Last week, Resistant Citizen Facebook Page, an anti-junta political group, posted a schedule of the rally on Wednesday, 6 January 2016, to call for justice for victims of the April-May 2010 crackdown after the National Anti-Corruption Commission (NACC) last week concluded that Abhisit Vejjajiva, former Democrat Party Prime Minister, Suthep Thaugsuban, his former Deputy, and Gen Anupong Paochinda, the former Army Chief, were not guilty in ordering the 2010 military crackdown.

The rally will be led by Payao, Pansak Srithep, a pro-democracy activist and the father of a boy killed by the military during the 2010 political violence, and other relatives of those who were killed during the crackdown.  

The participants will gather at Wat Pathum Wanaram Temple at 3 pm on Wednesday before marching to the 14 October Monument on Ratchadamnoen Rd. to light candles and read statements.

Payao said that despite the phone call from the police, she and the others will go on with the rally.

On 29 December 2015, Sansern Poljieak, Secretary-General of the Office of the National Anti-Corruption Commission (NACC), announced that the NACC has reached a resolution to withdraw corruption and malfeasance allegations against Abhisit, Suthep, Gen Anupong, and other military officers under his command.

Those three and others were accused of malfeasance for authorizing military and police officers to reclaim several venues in Bangkok city centre from demonstrators of the United Front for Democracy Against Dictatorship (UDD), the main red-shirt faction, between April-May 2010. More than 90 people died and over 2,000 people were injured during the military crackdown on red-shirt protesters.
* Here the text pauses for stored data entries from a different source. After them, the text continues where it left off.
(** Python's [d1 == d2] on dicts: the same number of entries, and every key of
    [d1] is bound in [d2] to an equal value. *)
Definition dict_eqb (d1 d2 : dict) : bool :=
  bool_decide (length d1 = length d2) &&
  forallb (λ kv, match dict_get d2 kv.1 with
                 | Some v' => value_eqb kv.2 v'
                 | None => false
                 end) d1.

(** [s.replace(old, new)] for a non-empty [old]: the scan goes left to right;
    [skip] counts the characters of a match that are still to be passed
    over, so matches do not overlap and the inserted text is not scanned. *)
Fixpoint replace_from (old new : string) (skip : nat) (s : string) : string :=
  match s with
  | "" => ""
  | String c s' =>
      match skip with
      | S n => replace_from old new n s'
      | 0 =>
          if String.prefix old s
          then new +:+ replace_from old new (String.length old - 1) s'
          else String c (replace_from old new 0 s')
      end
  end.

(** [s.replace("", new)]: [new] before every character and at the end. *)
Fixpoint intersperse (new s : string) : string :=
  match s with
  | "" => new
  | String c s' => new +:+ String c (intersperse new s')
  end.

Definition str_replace (s old new : string) : string :=
  match old with
  | "" => intersperse new s
  | _ => replace_from old new 0 s
  end.

(** [sub in s] *)
Fixpoint str_contains (s sub : string) : bool :=
  String.prefix sub s ||
  match s with
  | "" => false
  | String _ s' => str_contains s' sub
  end.

(** [c in s] for a character. *)
Fixpoint has_char (c : ascii) (s : string) : bool :=
  match s with
  | "" => false
  | String c' s' => bool_decide (c' = c) || has_char c s'
  end.

(** ** itertools.product *)

(** One round of the documented equivalent of [itertools.product]:
    [result = [x + [y] for x in result for y in pool]]. *)
Definition product_step {A} (result : list (list A)) (pool : list A) : list (list A) :=
  x ← result; y ← pool; [x ++ [y]].

(** [itertools.product] applied to the pools: [result = [[]]], then one round
    per pool. *)
Definition product {A} (pools : list (list A)) : list (list A) :=
  fold_left product_step pools [[]].

(** ** The combination enumerator *)

Abbreviation variable_options := (list (string * list value)).

Definition create_variable_combinations (variable_options : variable_options)
    : list dict :=
  let var_names := variable_options.*1 in
  let var_values := variable_options.*2 in
  (λ combination, dict_of_pairs (zip var_names combination)) <$> product var_values.

(** ** Placeholder substitution *)

(** [f"$({var_name})"] *)
Definition placeholder (var_name : string) : string := "$(" +:+ var_name +:+ ")".

Definition substitute_variables (template_content : string) (variables : dict)
    : string :=
  fold_left
    (λ result kv, str_replace result (placeholder kv.1) (str kv.2))
    variables template_content.

(** ** The process state and the external world *)

Inductive exn : Type :=
  | FileNotFoundError (msg : string)
  | OSError (msg : string)
  | CalledProcessError (stderr : string)
  | AttributeError (msg : string)
  | Exception (msg : string)
  | SystemExit (code : nat).

(** [except Exception] catches every exception of the model but [SystemExit]. *)
Definition is_Exception (e : exn) : bool :=
  match e with SystemExit _ => false | _ => true end.

(** [f"{e}"]; the text of an operating-system error is abstracted to the
    path it is about. *)
Definition exn_str (e : exn) : string :=
  match e with
  | FileNotFoundError msg | OSError msg | AttributeError msg | Exception msg => msg
  | CalledProcessError stderr => stderr
  | SystemExit _ => ""
  end.

(** What one [print] call writes, with the data its f-string interpolates
    ([SubmitOutput] and [SubmitError] hold the streams of the tool, which the
    program prints stripped of surrounding white space). *)
Inductive event : Type :=
  | Here
  | ErrorLoadingVariables (e : exn)
  | DryRunMode
  | DryTemplateFile (template_file : string)
  | DryVariableOptions (options : variable_options)
  | DryTotalCombinations (n : nat)
  | DryHeading
  | DryCombination (i : nat) (combo : dict)
  | FilesAvailableIn (output_dir : string)
  | Generating (n : nat)
  | JobHeader (i n : nat)
  | JobVariables (variables : dict)
  | Generated (job_file_path : string)
  | CleanedUp (job_file_path : string)
  | ErrorGeneratingJob (i : nat) (e : exn)
  | SummaryHeader
  | SummaryGenerated (n : nat)
  | SummarySubmitted (n : nat)
  | SummaryFailed (n : Z)
  | Submitted (job_file_path : string)
  | SubmitOutput (stdout : string)
  | SubmitFailed (job_file_path : string)
  | SubmitError (stderr : string)
  | KubectlNotFound.

Inductive file : Type :=
  | Text (content : string)
  | Unreadable.

(** The file system, the record of what the process did to the outside, and
    the two counters of [generate_and_submit_batch]. *)
Record state : Type := State {
  files : gmap string file;
  dirs : gset string;
  kubectl_log : list string;
  stdout : list event;
  generated_files : list string;
  successful_submissions : nat;
}.

(** How one run of [kubectl create -f path] ends. *)
Inductive run_result : Type :=
  | Completed (stdout : string)
  | ExitNonZero (stderr : string)
  | NotInstalled
  | SpawnFailed.

(** What the YAML parser makes of a text it accepts: a mapping from names to
    lists of scalars, or some other document, which has no [keys]. *)
Inductive yaml_document : Type :=
  | Mapping (options : variable_options)
  | NotAMapping.

(** The collaborators outside the program: [pathlib]'s join followed by
    [str], what the operating system allows, the YAML parser (none on a
    text it rejects), and the submission tool, whose answer may depend on
    how many times it was run before. *)
Record os_env : Type := OsEnv {
  joinpath : string → string → string;
  mkdir_allowed : string → bool;
  writable : string → bool;
  removable : string → bool;
  yaml_safe_load : string → option yaml_document;
  kubectl : nat → string → run_result;
}.

(** ** A state and exception monad *)

Inductive result (A : Type) : Type :=
  | Ok (a : A)
  | Raise (e : exn).
Arguments Ok {A} a.
Arguments Raise {A} e.

Definition io (A : Type) : Type := state → result A * state.

Global Instance io_ret : MRet io := λ A a s, (Ok a, s).

Global Instance io_bind : MBind io := λ A B k m s,
  match m s with
  | (Ok a, s') => k a s'
  | (Raise e, s') => (Raise e, s')
  end.

Global Instance io_throw : MThrow exn io := λ A e s, (Raise e, s).

(** [try: body / except ...]: [handlers e] is the clause that catches [e],
    if one does. *)
Definition try_except {A} (body : io A) (handlers : exn → option (io A)) : io A :=
  λ s, match body s with
       | (Raise e, s') =>
           match handlers e with
           | Some handler => handler s'
           | None => (Raise e, s')
           end
       | r => r
       end.

(** [for i, x in enumerate(l, i0): body] *)
Fixpoint for_enumerate {A} (i0 : nat) (l : list A) (body : nat → A → io unit)
    : io unit :=
  match l with
  | [] => mret ()
  | x :: l' => body i0 x;; for_enumerate (S i0) l' body
  end.

(** *** Primitive effects *)

(** The state after the lines [events] were printed. *)
Definition emit (events : list event) (s : state) : state :=
  State (files s) (dirs s) (kubectl_log s) (stdout s ++ events)
        (generated_files s) (successful_submissions s).

Definition print (e : event) : io unit := λ s, (Ok (), emit [e] s).

(** The state after [kubectl] was run on [path]. *)
Definition record_run (path : string) (s : state) : state :=
  State (files s) (dirs s) (kubectl_log s ++ [path]) (stdout s)
        (generated_files s) (successful_submissions s).

(** The state after [generated_files.append(path)]. *)
Definition add_generated (path : string) (s : state) : state :=
  State (files s) (dirs s) (kubectl_log s) (stdout s)
        (generated_files s ++ [path]) (successful_submissions s).

(** The state after [successful_submissions += 1]. *)
Definition add_success (s : state) : state :=
  State (files s) (dirs s) (kubectl_log s) (stdout s)
        (generated_files s) (successful_submissions s + 1).

Definition set_files (f : gmap string file) (s : state) : state :=
  State f (dirs s) (kubectl_log s) (stdout s)
        (generated_files s) (successful_submissions s).

(** The state after the directory [path] was created. *)
Definition add_dir (path : string) (s : state) : state :=
  State (files s) ({[path]} ∪ dirs s) (kubectl_log s) (stdout s)
        (generated_files s) (successful_submissions s).

(** [open(path, 'r').read()] *)
Definition read_file (path : string) : io string :=
  λ s, match files s !! path with
       | Some (Text content) => (Ok content, s)
       | Some Unreadable => (Raise (OSError path), s)
       | None => (Raise (FileNotFoundError path), s)
       end.

(** [open(path, 'w').write(content)] *)
Definition write_file (E : os_env) (path content : string) : io unit :=
  λ s, if writable E path
       then (Ok (), set_files (<[path := Text content]> (files s)) s)
       else (Raise (OSError path), s).

(** [os.remove(path)] *)
Definition os_remove (E : os_env) (path : string) : io unit :=
  λ s, match files s !! path with
       | None => (Raise (FileNotFoundError path), s)
       | Some _ =>
           if removable E path
           then (Ok (), set_files (delete path (files s)) s)
           else (Raise (OSError path), s)
       end.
The NACC concluded that the 2010 red-shirt protest was not peaceful and that there were armed militants among the demonstrators. Therefore, the Centre for the Resolution of the Emergency Situation (CRES), an agency formed to handle the 2010 red-shirt protesters with Suthep as Director, had to authorise armed personnel to reclaim the demonstration venues in Bangkok.

Although the military and police officers had to carry arms to protect themselves during the crackdown in accordance with ‘international standards’, if it is proven later that the officers used weapons ‘unnecessarily’ resulting in the deaths of demonstrators, the officers and their commanders shall be charged on an ‘individual basis’.

The Department of Special Investigation (DSI) will carry out investigations of military officers who allegedly used weapons ‘unnecessarily’ resulting in loss of life, NACC added.